Each part proposed in this paper: 3D character animation and asset generation was evaluated based on qualitative and/or quantitative results.
  4.1. 3D Character Animation
For training the model that generates the next pose of the 3D character, we used the CMU motion dataset [
19], which contains enough diversity for our use-case. This dataset is composed of 144 motion capture scenarios, with different subjects. Each scenario is composed of a set of activities from a certain domain, like dancing, running, walking, basketball, riding vehicles and so on. Each activity is represented by an individual motion capture file, consisting of several hundred frames. In our case, each such file represents a “document” for the GPT, with a total of 2553 “documents”. All the activities have been retargeted to a single skeleton, so there is no need for extra motion retargeting. The skeleton is defined by a hierarchy of joints. Each joint is defined by the joint type (“ROOT” for the root node, “JOINT” for the joints and “End site” for end nodes).

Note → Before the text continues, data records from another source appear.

(** * 보여dream: the nightmare-to-image pipeline

    A shallow embedding of the Streamlit application [app.py] and of the
    services it drives ([services/stt_service.py],
    [services/moderation_service.py], [services/report_generator_service.py],
    [services/dream_analyzer_service.py],
    [services/image_generator_service.py]), and of the index builder
    [core/indexing_service.py].

    Python values are modelled as follows.
    - [str] is [string] (the bytes of the UTF-8 text), [bytes] is
      [list byte], [float] is the primitive binary64 [float].
    - a call that may raise is a [PyResult]; [except Exception] handlers are
      matches on it.
    - a pydantic model is a record, and so is the dictionary its [.dict()]
      produces (a second record type, since the application reads it with
      [.get]).
    - the hosted providers (Whisper, the moderation endpoint, the chat model,
      the FAISS retriever, the image endpoint) are functions supplied with
      every script run: the theorems quantify over all of them.
    - [st.session_state] is a record with one field per key of
      [session_defaults]; the scratch directory is a finite map from paths to
      file contents. *)

From Stdlib Require Import Ascii PrimFloat SpecFloat FloatOps.
From stdpp Require Import base strings gmap list.
From stdpp Require Import pretty.

Open Scope string_scope.

(** ** Python results and exceptions *)

Inductive ExnClass :=
  | FileNotFoundError
  | OSError
  | AuthenticationError
  | RateLimitError
  | APIConnectionError
  | ValueError
  | KeyError
  | OverflowError
  | IndexError
  | OutputParserException
  | StreamlitAPIException
  | RuntimeError.

(** An exception instance: its class and [str(e)]. *)
Record Exn := mkExn { exn_class : ExnClass; exn_str : string }.

Inductive PyResult (A : Type) :=
  | Ret (a : A)
  | Raise (e : Exn).
Arguments Ret {A} a.
Arguments Raise {A} e.

Global Instance pyresult_ret : MRet PyResult := λ _ a, Ret a.
Global Instance pyresult_bind : MBind PyResult := λ _ _ f r,
  match r with
  | Ret a => f a
  | Raise e => Raise e
  end.

Abbreviation bytes := (list Byte.byte).

(** Truthiness of [str] and [bytes]: non-empty. *)
Definition truthy_str (s : string) : bool :=
  match s with
  | EmptyString => false
  | String _ _ => true
  end.

Definition is_Some_b {A : Type} (o : option A) : bool :=
  match o with
  | Some _ => true
  | None => false
  end.

Definition truthy_bytes (b : bytes) : bool :=
  match b with
  | [] => false
  | _ :: _ => true
  end.

Definition newline : string := String "010"%char EmptyString.

(** ** services/stt_service.py *)

Module stt_service.

(** The [except] clauses of [transcribe_audio], in their order: the text
    returned in place of the transcript. *)
Definition failure_text (e : Exn) : string :=
  match exn_class e with
  | FileNotFoundError => "오디오 파일을 찾을 수 없습니다."
  | AuthenticationError =>
      "오류: OpenAI API 키가 잘못되었거나 유효하지 않습니다. 환경변수를 확인해주세요."
  | RateLimitError =>
      "오류: API 사용량 한도를 초과했습니다. 잠시 후 다시 시도하거나 플랜을 확인해주세요."
  | APIConnectionError =>
      "오류: OpenAI 서버에 연결할 수 없습니다. 인터넷 연결을 확인해주세요."
  | _ => "음성 변환 중 알 수 없는 오류가 발생했습니다: " ++ exn_str e
  end.

(** The [try] body: [open(audio_path, "rb")] raises [FileNotFoundError]
    when the path is absent; otherwise the file is sent to the
    transcription endpoint. *)
Definition attempt (transcriptions_create : bytes → PyResult string)
    (fs : gmap string bytes) (audio_path : string) : PyResult string :=
  match fs !! audio_path with
  | None => Raise (mkExn FileNotFoundError audio_path)
  | Some audio_file => transcriptions_create audio_file
  end.

Definition transcribe_audio
    (transcriptions_create : bytes → PyResult string)
    (fs : gmap string bytes) (audio_path : string) : string :=
  match attempt transcriptions_create fs audio_path with
  | Ret text => text
  | Raise e => failure_text e
  end.

(** The [except] clauses of [transcribe_from_bytes]: there is no file to
    miss, and the last message differs from that of [transcribe_audio]. *)
Definition bytes_failure_text (e : Exn) : string :=
  match exn_class e with
  | AuthenticationError =>
      "오류: OpenAI API 키가 잘못되었거나 유효하지 않습니다. 환경변수를 확인해주세요."
  | RateLimitError =>
      "오류: API 사용량 한도를 초과했습니다. 잠시 후 다시 시도하거나 플랜을 확인해주세요."
  | APIConnectionError =>
      "오류: OpenAI 서버에 연결할 수 없습니다. 인터넷 연결을 확인해주세요."
  | _ =>
      "오류: 바이트 데이터 음성 변환 중 알 수 없는 오류가 발생했습니다: "
        ++ exn_str e
  end.

(** [transcribe_from_bytes]: the bytes are wrapped in a [BytesIO] that
    carries [file_name] and sent to the same endpoint. *)
Definition transcribe_from_bytes
    (transcriptions_create : bytes → PyResult string)
    (audio_bytes : bytes) (file_name : string) : string :=
  match transcriptions_create audio_bytes with
  | Ret text => text
  | Raise e => bytes_failure_text e
  end.

(** Which [except] clause of [transcribe_audio] handles an exception. *)
Inductive Handler :=
  | NotFound | AuthInvalid | RateLimited | ConnectionFailed | Unknown.

Definition handler_of (e : Exn) : Handler :=
  match exn_class e with
  | FileNotFoundError => NotFound
  | AuthenticationError => AuthInvalid
  | RateLimitError => RateLimited
  | APIConnectionError => ConnectionFailed
  | _ => Unknown
  end.

End stt_service.

(** ** services/moderation_service.py *)

Module moderation_service.

(** One entry of [response.results]: the verdict and
    [categories.model_dump().items()]. *)
Record ModerationResult := mkModerationResult {
  flagged : bool;
  categories : list (string * bool)
}.

Inductive SafetyDetails :=
  | ModelDump (r : ModerationResult)
  | ErrorDetails (error : string).

(** The dictionary [check_text_safety] returns: keys ["flagged"], ["text"],
    ["details"]. *)
Record SafetyResult := mkSafetyResult {
  sr_flagged : bool;
  sr_text : string;
  sr_details : SafetyDetails
}.

Definition flagged_categories (r : ModerationResult) : list string :=
  map fst (filter (λ cf, snd cf = true) (categories r)).

(** [response.results[0]] *)
Definition first_result (results : list ModerationResult)
    : PyResult ModerationResult :=
  match results with
  | [] => Raise (mkExn IndexError "list index out of range")
  | r :: _ => Ret r
  end.

Definition check_text_safety
    (moderations_create : string → PyResult (list ModerationResult))
    (text : string) : SafetyResult :=
  match moderations_create text ≫= first_result with
  | Ret moderation_result =>
      if flagged moderation_result then
        mkSafetyResult true
          ("입력된 내용이 안전 정책을 위반할 수 있습니다: "
             ++ String.concat ", " (flagged_categories moderation_result))
          (ModelDump moderation_result)
      else
        mkSafetyResult false "안전합니다." (ModelDump moderation_result)
  | Raise e =>
      mkSafetyResult true
        ("안전성 검사 중 오류가 발생했습니다: " ++ exn_str e)
        (ErrorDetails (exn_str e))
  end.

An item from the dataset is represented by a motion capture file data, meaning a vector of size . However, in a lot of cases the motion sequence is larger than the capacity of AnimGPT. Moreover, the animations needed for a game are not exactly long, so we have decided to crop the number of frames to either 256 or 512. However, cutting them is a bad idea, because the parts are logically linked. Instead, we have opted for a random sampling strategy from the motion data. Sampling all the motion data files with equal probability is not correct, since this would lead to oversampling of shorter animations. To solve this, we have weighted the sampling by linking more indices of the dataset to each sequence, proportionally with its length. More specifically, we have divided the length of the sequence to the fixed motion sequence length and taken the ceiling of the result. This results in a series of intervals.

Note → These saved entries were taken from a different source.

(** X2.  A kernel of a functor with codes among the four succeeds exactly
    when
    every address it dereferences is valid in the initial memory: every
    output entry, every entry of an operand whose code is not 0 and every
    entry of a coefficient view whose code is 2.  Overlap of the views plays
    no part. *)
Theorem kernel_succeeds_iff (op : Functor T) n m :
  functor_tested op ->
  (is_Some (run_launch (parallel_for n op) m) <->
   forall c, in_grid n (functor_cols op) c ->
     cell_ready (fst (functor_tags op)) (snd (functor_tags op))
       (functor_a op) (functor_b op)
       (functor_in_x op) (functor_in_y op) (functor_out op) m c).
Proof.
  intros Ht. rewrite kernel_cells by exact Ht.
  unfold functor_cell. rewrite cells_succeed_iff.
  split; intros H c Hc; apply H, grid_elem, Hc.
Qed.

(** X3.  When no output entry is an operand or coefficient entry, running
    a kernel again on its own result changes nothing. *)
Theorem kernel_idempotent (op : Functor T) n m m' :
  no_alias (functor_a op) (functor_b op) (functor_in_x op) (functor_in_y op)
    (functor_out op) n (functor_cols op) ->
  run_launch (parallel_for n op) m = Some m' ->
  run_launch (parallel_for n op) m' = Some m'.
Proof.
  intros Hna Hrun.
  destruct (kernel_cells_cases op n m') as [[Ht ->] | [_ ->]];
    [|reflexivity].
  rewrite kernel_cells in Hrun by exact Ht. unfold functor_cell in *.
  destruct (cells_frame _ _ _ _ _ _ _ _ _ _ Hrun) as [Hdom Hfar].
  rewrite <- Hrun. symmetry.
  apply grid_agree; [exact Hna|]. split.
  - intros p Hp. symmetry. apply Hfar. intros c Hc. apply Hp, grid_elem, Hc.
  - intros c _. rewrite <- !elem_of_dom, Hdom. reflexivity.
Qed.

(** *** The order of the rows *)

Lemma rows_cells (op : Functor T) (rows : list Z) m :
  functor_tested op ->
  for_each rows (call op) m =
  for_each (list_prod rows (range (functor_cols op))) (functor_cell op) m.
Proof.
  unfold functor_tested, functor_cell.
  destruct op as [sx sy st r x y a b | sx sy U st r x y a b
                 | sx sy st r x y a b]; simpl; intros [Hx Hy].
  - rewrite (for_each_ext _ _ (fun i => for_each
               (range (to_index st (v2_dim1 x)))
               (fun k => cell sx sy a b k (addr2 x i k) (addr2 y i k)
                           (addr2 r i k))))
      by (intros; apply MV_call_cells; assumption).
    rewrite for_each_nested. reflexivity.
  - rewrite (for_each_ext _ _ (fun i => for_each (range U)
               (fun k => cell sx sy a b k (addr2 x i k) (addr2 y i k)
                           (addr2 r i k))))
      by (intros; apply Unroll_call_cells; assumption).
    rewrite for_each_nested. reflexivity.
  - rewrite (for_each_ext _ _ (fun i => for_each (range 1)
               (fun k => cell sx sy a b k (addr1 x i) (addr1 y i)
                           (addr1 r i)))).
    + rewrite for_each_nested. reflexivity.
    + intros i m' _. change (range 1) with [0]. rewrite for_each_singleton.
      apply V_call_cell; assumption.
Qed.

Another choice regarding the data was to eliminate information regarding movement on the X and Z axes. Games are interactive, so the trajectory and speed of the motion is determined at run-time. This collides with the information from the X and Z axis, which represents horizontal movement in the environment. Because of this we have chosen to simplify the problem and eliminate the need to predict this data. We eliminate it by zeroing it over the full dataset instead of lowering the dimensionality of the result, for practical reasons: to be easier to generate the motion data for the result.
The data for the denoising experiment is obtained in the same way, but we also add noise to the data separately. We created additive noise by centering the noise in 0. Because of the normal distribution properties, with most of the values revolving around the mean, we always apply the noise instead of applying it to components with a set probability. We compute the standard deviation separately for each channel, on the whole dataset, to create a more believable noisy motion.
For generation of the next pose, we started from the architecture of the base GPT2, because we found its size of 110 million parameters to be fitting for the rather low amount of data we had available (compared to the millions of documents the language model has been trained on).
The AnimGPT model changes are rather straightforward. The original GPT2 uses the Pytorch Embedding class for translating from tokens to embeddings. These are nothing more than dictionaries with learnable parameters for each entry, which require as input the maximum number of elements. This approach works for natural language processing, because the words form a discrete space, but since we are dealing with motion, which forms a continuous space, we cannot use the same module. Each motion frame represents a vector of 132 channels, which can be considered a point in the motion space. Instead of trying to discretize this space, we employ a linear projection to bring the point into a higher dimensionality space, more exactly the 768 dimensional space the regular Transformer usually processes. This operation is the equivalent of translating a token to that index. Employing something more than a linear projection is superfluous, since we’re using a deep neural network to process the data anyway.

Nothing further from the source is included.